Step 2: Key Formula or Approach:
The potential energy between two charges \(q_1\) and \(q_2\) separated by distance \(r\) is:
\[ U = \frac{1}{4\pi\epsilon_0} \frac{q_1q_2}{r} \]
For three identical charges \(q\) on a triangle of side \(a\):
\[ U_{net} = 3 \times \left( \frac{1}{4\pi\epsilon_0} \frac{q^2}{a} \right) \]
Step 3: Detailed Explanation:
Given values:
\(q = 3 \mu C = 3 \times 10^{-6} \text{ C}\)

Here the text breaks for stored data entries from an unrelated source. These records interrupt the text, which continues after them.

(** ** The rounds *)

Definition K256 : list Z :=
  [0x428A2F98; 0x71374491; 0xB5C0FBCF; 0xE9B5DBA5; 0x3956C25B; 0x59F111F1; 0x923F82A4; 0xAB1C5ED5;
   0xD807AA98; 0x12835B01; 0x243185BE; 0x550C7DC3; 0x72BE5D74; 0x80DEB1FE; 0x9BDC06A7; 0xC19BF174;
   0xE49B69C1; 0xEFBE4786; 0x0FC19DC6; 0x240CA1CC; 0x2DE92C6F; 0x4A7484AA; 0x5CB0A9DC; 0x76F988DA;
   0x983E5152; 0xA831C66D; 0xB00327C8; 0xBF597FC7; 0xC6E00BF3; 0xD5A79147; 0x06CA6351; 0x14292967;
   0x27B70A85; 0x2E1B2138; 0x4D2C6DFC; 0x53380D13; 0x650A7354; 0x766A0ABB; 0x81C2C92E; 0x92722C85;
   0xA2BFE8A1; 0xA81A664B; 0xC24B8B70; 0xC76C51A3; 0xD192E819; 0xD6990624; 0xF40E3585; 0x106AA070;
   0x19A4C116; 0x1E376C08; 0x2748774C; 0x34B0BCB5; 0x391C0CB3; 0x4ED8AA4A; 0x5B9CCA4F; 0x682E6FF3;
   0x748F82EE; 0x78A5636F; 0x84C87814; 0x8CC70208; 0x90BEFFFA; 0xA4506CEB; 0xBEF9A3F7; 0xC67178F2].
(** The constants of the second transform of [TransformD64], in which the message is fixed. *)
Definition K256_padding : list Z :=
  [0xC28A2F98; 0x71374491; 0xB5C0FBCF; 0xE9B5DBA5; 0x3956C25B; 0x59F111F1; 0x923F82A4; 0xAB1C5ED5;
   0xD807AA98; 0x12835B01; 0x243185BE; 0x550C7DC3; 0x72BE5D74; 0x80DEB1FE; 0x9BDC06A7; 0xC19BF374;
   0x649B69C1; 0xF0FE4786; 0x0FE1EDC6; 0x240CF254; 0x4FE9346F; 0x6CC984BE; 0x61B9411E; 0x16F988FA;
   0xF2C65152; 0xA88E5A6D; 0xB019FC65; 0xB9D99EC7; 0x9A1231C3; 0xE70EEAA0; 0xFDB1232B; 0xC7353EB0;
   0x3069BAD5; 0xCB976D5F; 0x5A0F118F; 0xDC1EEEFD; 0x0A35B689; 0xDE0B7A04; 0x58F4CA9D; 0xE15D5B16;
   0x007F3E86; 0x37088980; 0xA507EA32; 0x6FAB9537; 0x17406110; 0x0D8CD6F1; 0xCDAA3B6D; 0xC0BBBE37;
   0x83613BDA; 0xDB48A363; 0x0B02E931; 0x6FD15CA7; 0x521AFACA; 0x31338431; 0x6ED41A95; 0x6D437890;
   0xC39C91F2; 0x9ECCABBD; 0xB5C9A0E6; 0x532FB63C; 0xD2C741C6; 0x07237EA3; 0xA4954B68; 0x4C191D76].
Definition Initialize : list Z :=
  [0x6a09e667; 0xbb67ae85; 0x3c6ef372; 0xa54ff53a; 0x510e527f; 0x9b05688c; 0x1f83d9ab; 0x5be0cd19].

Section Rounds.
Context {T : Type} `{Word32 T}.

Definition Xor3 (x y z : T) : T := Xor (Xor x y) z.
Definition Ch (x y z : T) : T := Xor z (And x (Xor y z)).
Definition Maj (x y z : T) : T := Or (And x y) (And z (Or x y)).
Definition Sigma0 (x : T) : T :=
  Xor3 (Or (ShR x 2) (ShL x 30)) (Or (ShR x 13) (ShL x 19)) (Or (ShR x 22) (ShL x 10)).
Definition Sigma1 (x : T) : T :=
  Xor3 (Or (ShR x 6) (ShL x 26)) (Or (ShR x 11) (ShL x 21)) (Or (ShR x 25) (ShL x 7)).
Definition sigma0 (x : T) : T :=
  Xor3 (Or (ShR x 7) (ShL x 25)) (Or (ShR x 18) (ShL x 14)) (ShR x 3).
Definition sigma1 (x : T) : T :=
  Xor3 (Or (ShR x 17) (ShL x 15)) (Or (ShR x 19) (ShL x 13)) (ShR x 10).

(** The values of the references [d] and [h] after the call. *)
Definition Round (a b c d e f g h k : T) : T * T :=
  let t1 := Add4 h (Sigma1 e) (Ch e f g) k in
  let t2 := Add (Sigma0 a) (Maj a b c) in
  (Add d t1, Add t1 t2).

(** Variable [i] of a list of variables. *)
Definition var (l : list T) (i : nat) : T := nth i l (K 0).

(** The variable that is argument [j] of call [i]: [Round(a, b, ...)], then
    [Round(h, a, ...)], then [Round(g, h, ...)], and so on. *)
Definition argument (i j : nat) : nat := (j + (8 - i mod 8)) mod 8.

Definition round_call (i : nat) (k : T) (v : list T) : list T :=
  let x j := var v (argument i j) in
  let '(d, h) := Round (x 0%nat) (x 1%nat) (x 2%nat) (x 3%nat) (x 4%nat) (x 5%nat) (x 6%nat) (x 7%nat) k in
  <[argument i 7 := h]> (<[argument i 3 := d]> v).

(** The 64 calls of a transform; [args i w] evaluates the last argument of call
    [i], with its assignments to [w0] to [w15]. *)
Definition calls (args : nat → list T → T * list T) (v w : list T) : list T * list T :=
  fold_left (λ '(v, w) i, let '(k, w) := args i w in (round_call i k v, w)) (seq 0 64) (v, w).

(** [w += sigma1(..) + .. + sigma0(..)] of call [i], for the variable [w] of that call. *)
Definition general_args (i : nat) (w : list T) : T * list T :=
  let x j := var w ((i + j) mod 16) in
  if (i <? 62)%nat
  then let y := Inc4 (x 0%nat) (sigma1 (x 14%nat)) (x 9%nat) (sigma0 (x 1%nat)) in
       (Add (K (K256 @@ i)) y, <[(i mod 16)%nat := y]> w)
  else (Add5 (K (K256 @@ i)) (x 0%nat) (sigma1 (x 14%nat)) (x 9%nat) (sigma0 (x 1%nat)), w).

(** The calls of [Transform] and of the first transform of [TransformD64]: calls
    0 to 15 read [w0] to [w15], with [read] the word at an offset of the input.  Variables
    that have no value yet are not in the list. *)
Definition block_args (read : nat → T) (i : nat) (w : list T) : T * list T :=
  if (i <? 16)%nat
  then let y := read (4 * i)%nat in (Add (K (K256 @@ i)) y, w ++ [y])
  else general_args i w.

(** The second transform: constants. *)
Definition padding_args (i : nat) (w : list T) : T * list T := (K (K256_padding @@ i), w).

(** The third transform: [w8] to [w15] of the message are fixed.  Calls 8 to 15, and the
    assignments of calls 16 to 31. *)
Definition K256_fixed : list Z :=
  [0x5807aa98; 0x12835b01; 0x243185be; 0x550c7dc3; 0x72be5d74; 0x80deb1fe; 0x9bdc06a7; 0xc19bf274].
Definition fixed_update (i : nat) (w : list T) : T :=
  let w := var w in
  match (i - 16)%nat with
  | 0%nat => Add (w 0%nat) (sigma0 (w 1%nat))
  | 1%nat => Inc3 (w 1%nat) (K 0xa00000) (sigma0 (w 2%nat))
  | 2%nat => Inc3 (w 2%nat) (sigma1 (w 0%nat)) (sigma0 (w 3%nat))
  | 3%nat => Inc3 (w 3%nat) (sigma1 (w 1%nat)) (sigma0 (w 4%nat))
  | 4%nat => Inc3 (w 4%nat) (sigma1 (w 2%nat)) (sigma0 (w 5%nat))
  | 5%nat => Inc3 (w 5%nat) (sigma1 (w 3%nat)) (sigma0 (w 6%nat))
  | 6%nat => Inc4 (w 6%nat) (sigma1 (w 4%nat)) (K 0x100) (sigma0 (w 7%nat))
  | 7%nat => Inc4 (w 7%nat) (sigma1 (w 5%nat)) (w 0%nat) (K 0x11002000)
  | 8%nat => Add3 (K 0x80000000) (sigma1 (w 6%nat)) (w 1%nat)
  | 9%nat => Add (sigma1 (w 7%nat)) (w 2%nat)
  | 10%nat => Add (sigma1 (w 8%nat)) (w 3%nat)
  | 11%nat => Add (sigma1 (w 9%nat)) (w 4%nat)
  | 12%nat => Add (sigma1 (w 10%nat)) (w 5%nat)
  | 13%nat => Add (sigma1 (w 11%nat)) (w 6%nat)
  | 14%nat => Add3 (sigma1 (w 12%nat)) (w 7%nat) (K 0x400022)
  | _ => Add4 (K 0x100) (sigma1 (w 13%nat)) (w 8%nat) (sigma0 (w 0%nat))
  end.
Definition digest_args (i : nat) (w : list T) : T * list T :=
  if (i <? 8)%nat then (Add (K (K256 @@ i)) (var w i), w)
  else if (i <? 16)%nat then (K (K256_fixed @@ (i - 8)), w)
  else if (i <? 32)%nat
  then let y := fixed_update i w in (Add (K (K256 @@ i)) y, <[(i mod 16)%nat := y]> w)
  else general_args i w.

(** The double hash of 64 bytes: the eight words of the result. *)
Definition double_hash (read : nat → T) : list T :=
  let '(v, w) := calls (block_args read) (K <$> Initialize) [] in
  let v := zip_with Add v (K <$> Initialize) in
  let t := v in
  let '(v, w) := calls padding_args v w in
  let w := zip_with Add t v ++ drop 8 w in
  let '(v, w) := calls digest_args (K <$> Initialize) w in
  zip_with Add v (K <$> Initialize).
End Rounds.


(** ** Bytes and words in memory (crypto/common.h, little-endian host) *)

Definition ReadLE32 (ptr : list Z) : Z := le_join (take 4 ptr).
Definition ReadBE32 (ptr : list Z) : Z := sph_bswap32 (le_join (take 4 ptr)).
(** The bytes written. *)
Definition WriteLE32 (x : Z) : list Z := le_split 4 x.
Definition WriteBE32 (x : Z) : list Z := le_split 4 (sph_bswap32 x).
Definition WriteBE64 (x : Z) : list Z := le_split 8 (sph_bswap64 x).

(** [WriteBE32(out + 0, ..); WriteBE32(out + 4, ..); ...] *)
Definition write_words (mem : list Z) (out : nat) (ws : list Z) : list Z :=
  fold_left (λ mem '(j, x), memcpy mem (out + 4 * j) (WriteBE32 x)) (zip (seq 0 8) ws) mem.

(** ** The transforms *)

Fixpoint sha256_Transform (s chunk : list Z) (blocks : nat) : list Z :=
  match blocks with
  | O => s
  | S blocks =>
      let v := fst (calls (block_args (λ o, ReadBE32 (drop o chunk))) s []) in
      sha256_Transform (zip_with add32 s v) (drop 64 chunk) blocks
  end.

(** The pointers [out] and [inp] are offsets in [mem]: they may overlap. *)
Definition sha256_TransformD64 (mem : list Z) (out inp : nat) : list Z :=
  write_words mem out (double_hash (λ o, ReadBE32 (drop (inp + o) mem))).

(** [Read4], [Read8]: message [m] is in lane [n - 1 - m]; the byte shuffle reverses each lane. *)
Definition Read_way (n : nat) (mem : list Z) (chunk offset : nat) : vec n :=
  mk_vec ((λ l, sph_bswap32 (ReadLE32 (drop (chunk + 64 * (n - 1 - l) + offset) mem))) <$> seq 0 n).
(** [Write4], [Write8]. *)
Definition Write_way (n : nat) (mem : list Z) (out offset : nat) (v : vec n) : list Z :=
  let v := sph_bswap32 <$> lane_list v in
  fold_left (λ mem m, memcpy mem (out + 32 * m + offset) (WriteLE32 (v @@ (n - 1 - m)))) (seq 0 n) mem.

(** [Transform_4way], [Transform_8way]. *)
Definition Transform_way (n : nat) (mem : list Z) (out inp : nat) : list Z :=
  fold_left (λ mem '(j, x), Write_way n mem out (4 * j) x)
    (zip (seq 0 8) (double_hash (Read_way n mem inp))) mem.
Definition Transform_4way : list Z → nat → nat → list Z := Transform_way 4.
Definition Transform_8way : list Z → nat → nat → list Z := Transform_way 8.

(** The double hash through another block function. *)
Definition padding1 : list Z := 0x80 :: replicate 61 0 ++ [2; 0].
Definition TransformD64Wrapper (tr : list Z → list Z → nat → list Z) (mem : list Z) (out inp : nat) : list Z :=
  let buffer2 := replicate 32 0 ++ 0x80 :: replicate 29 0 ++ [1; 0] in
  let s := tr Initialize (drop inp mem) 1%nat in
  let s := tr s padding1 1%nat in
  let buffer2 := write_words buffer2 0 s in
  let s := tr Initialize buffer2 1%nat in
  write_words mem out s.

(** ** The implementations in use: the function pointers *)

Abbreviation TransformType := (list Z → list Z → nat → list Z).
Abbreviation TransformD64Type := (list Z → nat → nat → list Z).
Record Impl := mk_impl {
  Transform : TransformType;
  TransformD64 : TransformD64Type;
  TransformD64_2way : option TransformD64Type;
  TransformD64_4way : option TransformD64Type;
  TransformD64_8way : option TransformD64Type }.

Definition standard : Impl := mk_impl sha256_Transform sha256_TransformD64 None None None.

(** The self test: known answers. *)
Definition test_data : list Z :=
  (λ c, Z.of_nat (Ascii.nat_of_ascii c)) <$> String.list_ascii_of_string
  ("Lorem ipsum dolor sit amet, consectetur adipiscing elit, sed do " ++
   "eiusmod tempor incididunt ut labore et dolore magna aliqua. Et m" ++
   "olestie ac feugiat sed lectus vestibulum mattis ullamcorper. Mor" ++
   "bi blandit cursus risus at ultrices mi tempus imperdiet nulla. N" ++
   "unc congue nisi vita suscipit tellus mauris. Imperdiet proin fer" ++
   "mentum leo vel orci. Massa tempor nec feugiat nisl pretium fusce" ++
   " id velit. Telus in metus vulputate eu scelerisque felis. Mi tem" ++
   "pus imperdiet nulla malesuada pellentesque. Tristique magna sit.")%string.
Definition test_result : list (list Z) :=
  [[0x6a09e667; 0xbb67ae85; 0x3c6ef372; 0xa54ff53a; 0x510e527f; 0x9b05688c; 0x1f83d9ab; 0x5be0cd19];
   [0x91f8ec6b; 0x4da10fe3; 0x1c9c292c; 0x45e18185; 0x435cc111; 0x3ca26f09; 0xeb954cae; 0x402a7069];
   [0xcabea5ac; 0x374fb97c; 0x182ad996; 0x7bd69cbf; 0x450ff900; 0xc1d2be8a; 0x6a41d505; 0xe6212dc3];
   [0xbcff09d6; 0x3e76f36e; 0x3ecb2501; 0x78866e97; 0xe1c1e2fd; 0x32f4eaff; 0x8aa6c4e5; 0xdfc024bc];
   [0xa08c5d94; 0x0a862f93; 0x6b7f2f40; 0x8f9fae76; 0x6d40439f; 0x79dcee0c; 0x3e39ff3a; 0xdc3bdbb1];
   [0x216a0895; 0x9f1a3662; 0xe99946f9; 0x87ba4364; 0x0fb5db2c; 0x12bed3d3; 0x6689c0c7; 0x292f1b04];
   [0xca3067f8; 0xbc8c2656; 0x37cb7e0d; 0x9b6b8b0f; 0x46dc380b; 0xf1287f57; 0xc42e4b23; 0x3fefe94d];
   [0x3e4c4039; 0xbb6fca8c; 0x6f27d2f7; 0x301e44a4; 0x8352ba14; 0x5769ce37; 0x48a1155f; 0xc0e1c4c6];
   [0xfe2fa9dd; 0x69d0862b; 0x1ae0db23; 0x471f9244; 0xf55c0145; 0xc30f9c3b; 0x40a84ea0; 0x5b8a266c]].
Definition test_result_d64 : list Z :=
  [0x09; 0x3a; 0xc4; 0xd0; 0x0f; 0xf7; 0x57; 0xe1; 0x72; 0x85; 0x79; 0x42; 0xfe; 0xe7; 0xe0; 0xa0;
   0xfc; 0x52; 0xd7; 0xdb; 0x07; 0x63; 0x45; 0xfb; 0x53; 0x14; 0x7d; 0x17; 0x22; 0x86; 0xf0; 0x52;
   0x48; 0xb6; 0x11; 0x9e; 0x6e; 0x48; 0x81; 0x6d; 0xcc; 0x57; 0x1f; 0xb2; 0x97; 0xa8; 0xd5; 0x25;
   0x9b; 0x82; 0xaa; 0x89; 0xe2; 0xfd; 0x2d; 0x56; 0xe8; 0x28; 0x83; 0x0b; 0xe2; 0xfa; 0x53; 0xb7;
   0xd6; 0x6b; 0x07; 0x85; 0x83; 0xb0; 0x10; 0xa2; 0xf5; 0x51; 0x3c; 0xf9; 0x60; 0x03; 0xab; 0x45;
   0x6c; 0x15; 0x6e; 0xef; 0xb5; 0xac; 0x3e; 0x6c; 0xdf; 0xb4; 0x92; 0x22; 0x2d; 0xce; 0xbf; 0x3e;
   0xe9; 0xe5; 0xf6; 0x29; 0x0e; 0x01; 0x4f; 0xd2; 0xd4; 0x45; 0x65; 0xb3; 0xbb; 0xf2; 0x4c; 0x16;
   0x37; 0x50; 0x3c; 0x6e; 0x49; 0x8c; 0x5a; 0x89; 0x2b; 0x1b; 0xab; 0xc4; 0x37; 0xd1; 0x46; 0xe9;
   0x3d; 0x0e; 0x85; 0xa2; 0x50; 0x73; 0xa1; 0x5e; 0x54; 0x37; 0xd7; 0x94; 0x17; 0x56; 0xc2; 0xd8;
   0xe5; 0x9f; 0xed; 0x4e; 0xae; 0x15; 0x42; 0x06; 0x0d; 0x74; 0x74; 0x5e; 0x24; 0x30; 0xce; 0xd1;
   0x9e; 0x50; 0xa3; 0x9a; 0xb8; 0xf0; 0x4a; 0x57; 0x69; 0x78; 0x67; 0x12; 0x84; 0x58; 0xbe; 0xc7;
   0x36; 0xaa; 0xee; 0x7c; 0x64; 0xa3; 0x76; 0xec; 0xff; 0x55; 0x41; 0x00; 0x2a; 0x44; 0x68; 0x4d;
   0xb6; 0x53; 0x9e; 0x1c; 0x95; 0xb7; 0xca; 0xdc; 0x7f; 0x7d; 0x74; 0x27; 0x5c; 0x8e; 0xa6; 0x84;
   0xb5; 0xac; 0x87; 0xa9; 0xf3; 0xff; 0x75; 0xf2; 0x34; 0xcd; 0x1a; 0x3b; 0x82; 0x2c; 0x2b; 0x4e;
   0x6a; 0x46; 0x30; 0xa6; 0x89; 0x86; 0x23; 0xac; 0xf8; 0xa5; 0x15; 0xe9; 0x0a; 0xaa; 0x1e; 0x9a;
   0xd7; 0x93; 0x6b; 0x28; 0xe4; 0x3b; 0xfd; 0x59; 0xc6; 0xed; 0x7c; 0x5f; 0xa5; 0x41; 0xcb; 0x51].

(** The output of a double hash of the first [n] messages in a buffer of its own,
    which follows the data in memory. *)
Definition test_d64 (f : TransformD64Type) (n : nat) : bool :=
  let out := length test_data in
  bool_decide (drop out (f (test_data ++ replicate (32 * n) 0) out 0%nat) = take (32 * n) test_result_d64).
Definition SelfTest (im : Impl) : bool :=
  forallb (λ i, bool_decide (Transform im Initialize test_data i = nth i test_result [])) (seq 0 9) &&
  test_d64 (TransformD64 im) 1 &&
  match TransformD64_2way im with Some f => test_d64 f 2 | None => true end &&
  match TransformD64_4way im with Some f => test_d64 f 4 | None => true end &&
  match TransformD64_8way im with Some f => test_d64 f 8 | None => true end.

\(a = 6 \text{ cm} = 0.06 \text{ m}\)
\(k = \frac{1}{4\pi\epsilon_0} = 9 \times 10^9 \text{ Nm}^2/\text{C}^2\)
Calculating the energy:
\[ U_{net} = 3 \times \frac{9 \times 10^9 \times (3 \times 10^{-6})^2}{0.06} \]
\[ U_{net} = 3 \times \frac{9 \times 10^9 \times 9 \times 10^{-12}}{0.06} \]
\[ U_{net} = \frac{243 \times 10^{-3}}{0.06} \]
\[ U_{net} = \frac{0.243}{0.06} = 4.05 \text{ J} \]
Rounding to the nearest option, we get approximately 4.1 J.
Step 4: Final Answer:
The net potential energy of the system is nearly 4.1 J.